Instructions for the task -> Below are some records. Return exactly the lines from the one containing "(** X23: the" through the one containing "selectContext f pf = Err e →", both included, and only those.

Stored data entries
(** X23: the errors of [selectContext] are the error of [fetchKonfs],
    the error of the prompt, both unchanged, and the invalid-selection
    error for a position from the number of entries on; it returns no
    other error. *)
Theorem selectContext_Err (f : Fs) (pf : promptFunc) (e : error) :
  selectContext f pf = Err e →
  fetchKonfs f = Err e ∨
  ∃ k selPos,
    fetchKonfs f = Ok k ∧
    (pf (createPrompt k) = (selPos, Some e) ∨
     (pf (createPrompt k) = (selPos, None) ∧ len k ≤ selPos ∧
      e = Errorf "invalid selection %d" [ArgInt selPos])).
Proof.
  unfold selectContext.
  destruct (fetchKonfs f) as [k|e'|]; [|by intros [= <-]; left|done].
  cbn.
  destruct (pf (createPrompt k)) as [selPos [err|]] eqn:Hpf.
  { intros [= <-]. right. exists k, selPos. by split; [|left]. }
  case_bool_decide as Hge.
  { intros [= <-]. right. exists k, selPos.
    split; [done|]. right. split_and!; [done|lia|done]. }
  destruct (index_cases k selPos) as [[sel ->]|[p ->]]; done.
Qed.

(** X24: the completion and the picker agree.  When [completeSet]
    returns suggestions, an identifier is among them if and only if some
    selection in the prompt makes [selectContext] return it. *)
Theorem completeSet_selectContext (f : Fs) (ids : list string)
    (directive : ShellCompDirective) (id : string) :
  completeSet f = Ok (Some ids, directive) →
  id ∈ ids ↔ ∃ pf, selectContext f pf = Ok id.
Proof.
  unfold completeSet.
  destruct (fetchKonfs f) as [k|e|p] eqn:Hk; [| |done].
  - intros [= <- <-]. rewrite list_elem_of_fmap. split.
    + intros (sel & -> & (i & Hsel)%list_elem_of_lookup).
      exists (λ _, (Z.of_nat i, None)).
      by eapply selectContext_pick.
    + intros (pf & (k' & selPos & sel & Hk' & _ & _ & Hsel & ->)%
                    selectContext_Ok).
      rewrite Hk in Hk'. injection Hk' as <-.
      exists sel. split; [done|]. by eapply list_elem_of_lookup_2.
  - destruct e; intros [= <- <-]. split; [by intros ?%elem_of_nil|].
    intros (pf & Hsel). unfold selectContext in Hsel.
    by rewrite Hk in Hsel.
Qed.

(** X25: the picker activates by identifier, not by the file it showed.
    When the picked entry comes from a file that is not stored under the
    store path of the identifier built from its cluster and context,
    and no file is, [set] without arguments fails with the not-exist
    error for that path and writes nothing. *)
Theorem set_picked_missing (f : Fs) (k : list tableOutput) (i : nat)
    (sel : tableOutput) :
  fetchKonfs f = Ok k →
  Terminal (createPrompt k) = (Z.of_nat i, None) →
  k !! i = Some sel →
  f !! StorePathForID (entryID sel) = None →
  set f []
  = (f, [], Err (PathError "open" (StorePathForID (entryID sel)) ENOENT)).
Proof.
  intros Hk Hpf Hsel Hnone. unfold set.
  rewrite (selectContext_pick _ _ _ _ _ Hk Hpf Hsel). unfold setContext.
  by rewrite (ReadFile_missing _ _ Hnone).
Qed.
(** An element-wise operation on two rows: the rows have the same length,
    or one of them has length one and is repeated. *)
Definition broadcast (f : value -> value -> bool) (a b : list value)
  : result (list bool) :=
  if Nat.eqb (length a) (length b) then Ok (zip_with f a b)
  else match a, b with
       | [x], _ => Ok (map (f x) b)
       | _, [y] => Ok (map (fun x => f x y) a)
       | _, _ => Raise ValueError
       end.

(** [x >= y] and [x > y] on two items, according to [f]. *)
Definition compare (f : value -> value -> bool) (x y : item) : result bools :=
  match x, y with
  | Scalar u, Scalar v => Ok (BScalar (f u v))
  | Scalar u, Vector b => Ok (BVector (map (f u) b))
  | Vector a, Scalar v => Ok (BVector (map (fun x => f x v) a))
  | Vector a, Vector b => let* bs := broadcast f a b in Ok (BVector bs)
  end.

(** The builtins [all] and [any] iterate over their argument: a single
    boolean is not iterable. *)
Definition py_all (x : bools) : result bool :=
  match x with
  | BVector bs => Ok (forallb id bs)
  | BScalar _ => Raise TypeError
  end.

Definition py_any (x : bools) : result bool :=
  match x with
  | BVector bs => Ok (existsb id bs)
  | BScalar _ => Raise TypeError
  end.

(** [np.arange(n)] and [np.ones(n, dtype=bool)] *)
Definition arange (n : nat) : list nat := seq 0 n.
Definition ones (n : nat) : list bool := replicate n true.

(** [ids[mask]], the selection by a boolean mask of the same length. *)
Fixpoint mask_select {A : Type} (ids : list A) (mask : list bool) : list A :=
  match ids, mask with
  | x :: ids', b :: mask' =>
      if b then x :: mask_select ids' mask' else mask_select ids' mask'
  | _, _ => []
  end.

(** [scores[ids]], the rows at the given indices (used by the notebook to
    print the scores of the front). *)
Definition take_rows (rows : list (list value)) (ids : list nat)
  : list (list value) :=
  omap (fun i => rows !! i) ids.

==

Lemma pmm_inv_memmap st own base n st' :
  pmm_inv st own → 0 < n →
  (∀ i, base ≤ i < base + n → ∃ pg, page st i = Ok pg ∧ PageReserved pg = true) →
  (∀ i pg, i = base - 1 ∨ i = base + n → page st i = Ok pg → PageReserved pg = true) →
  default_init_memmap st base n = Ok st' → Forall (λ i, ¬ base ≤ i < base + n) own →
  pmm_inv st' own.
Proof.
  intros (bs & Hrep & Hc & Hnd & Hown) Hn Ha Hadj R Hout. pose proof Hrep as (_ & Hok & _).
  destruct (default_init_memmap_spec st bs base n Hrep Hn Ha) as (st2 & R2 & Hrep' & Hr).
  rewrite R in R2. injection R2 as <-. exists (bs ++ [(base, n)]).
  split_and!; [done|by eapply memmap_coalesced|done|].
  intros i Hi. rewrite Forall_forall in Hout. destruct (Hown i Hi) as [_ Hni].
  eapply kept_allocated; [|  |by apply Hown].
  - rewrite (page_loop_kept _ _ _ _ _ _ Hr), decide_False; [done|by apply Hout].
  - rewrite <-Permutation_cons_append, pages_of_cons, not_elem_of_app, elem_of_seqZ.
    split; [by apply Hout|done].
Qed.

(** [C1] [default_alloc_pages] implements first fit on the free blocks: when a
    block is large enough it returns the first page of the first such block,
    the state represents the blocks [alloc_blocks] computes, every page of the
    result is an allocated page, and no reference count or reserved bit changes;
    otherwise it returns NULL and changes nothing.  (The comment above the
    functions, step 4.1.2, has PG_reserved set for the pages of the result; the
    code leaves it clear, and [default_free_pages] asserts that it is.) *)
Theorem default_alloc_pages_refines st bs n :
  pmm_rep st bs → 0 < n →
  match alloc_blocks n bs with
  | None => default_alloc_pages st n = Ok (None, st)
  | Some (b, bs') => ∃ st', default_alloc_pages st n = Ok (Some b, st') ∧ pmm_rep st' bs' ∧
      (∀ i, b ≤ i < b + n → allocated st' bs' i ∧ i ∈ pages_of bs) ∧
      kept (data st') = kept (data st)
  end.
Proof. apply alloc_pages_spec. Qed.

--

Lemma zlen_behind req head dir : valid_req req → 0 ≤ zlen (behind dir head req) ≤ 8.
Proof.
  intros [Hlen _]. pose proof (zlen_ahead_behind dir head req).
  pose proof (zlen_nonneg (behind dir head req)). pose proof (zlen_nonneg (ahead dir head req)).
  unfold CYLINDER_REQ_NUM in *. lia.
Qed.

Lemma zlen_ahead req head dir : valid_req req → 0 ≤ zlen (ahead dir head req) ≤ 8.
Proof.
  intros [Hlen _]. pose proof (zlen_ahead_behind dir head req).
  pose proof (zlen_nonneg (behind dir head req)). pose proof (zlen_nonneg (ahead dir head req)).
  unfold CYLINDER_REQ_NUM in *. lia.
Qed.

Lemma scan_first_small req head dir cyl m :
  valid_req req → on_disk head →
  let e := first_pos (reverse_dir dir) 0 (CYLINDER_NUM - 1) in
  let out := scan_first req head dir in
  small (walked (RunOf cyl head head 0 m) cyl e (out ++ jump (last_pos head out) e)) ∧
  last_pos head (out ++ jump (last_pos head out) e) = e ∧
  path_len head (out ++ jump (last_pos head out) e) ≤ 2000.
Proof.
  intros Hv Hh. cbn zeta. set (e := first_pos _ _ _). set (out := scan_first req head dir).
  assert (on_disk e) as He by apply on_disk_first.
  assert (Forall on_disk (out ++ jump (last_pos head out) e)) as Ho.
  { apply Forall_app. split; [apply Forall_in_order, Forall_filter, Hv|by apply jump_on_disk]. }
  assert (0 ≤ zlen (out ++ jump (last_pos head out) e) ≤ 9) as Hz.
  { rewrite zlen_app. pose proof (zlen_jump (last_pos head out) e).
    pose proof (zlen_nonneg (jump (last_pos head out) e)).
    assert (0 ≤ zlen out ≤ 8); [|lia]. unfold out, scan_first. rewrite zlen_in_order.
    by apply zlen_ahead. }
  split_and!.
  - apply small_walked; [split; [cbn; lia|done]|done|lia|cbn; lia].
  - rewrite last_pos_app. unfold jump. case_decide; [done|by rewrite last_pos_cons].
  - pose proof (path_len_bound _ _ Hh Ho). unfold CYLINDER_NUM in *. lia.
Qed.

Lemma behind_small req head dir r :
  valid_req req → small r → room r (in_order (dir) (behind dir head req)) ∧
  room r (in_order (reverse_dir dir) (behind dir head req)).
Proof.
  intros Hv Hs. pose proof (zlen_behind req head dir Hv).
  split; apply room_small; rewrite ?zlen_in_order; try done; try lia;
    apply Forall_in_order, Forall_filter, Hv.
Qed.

Solution to the exercise ->
(** X23: the errors of [selectContext] are the error of [fetchKonfs],
    the error of the prompt, both unchanged, and the invalid-selection
    error for a position from the number of entries on; it returns no
    other error. *)
Theorem selectContext_Err (f : Fs) (pf : promptFunc) (e : error) :
  selectContext f pf = Err e →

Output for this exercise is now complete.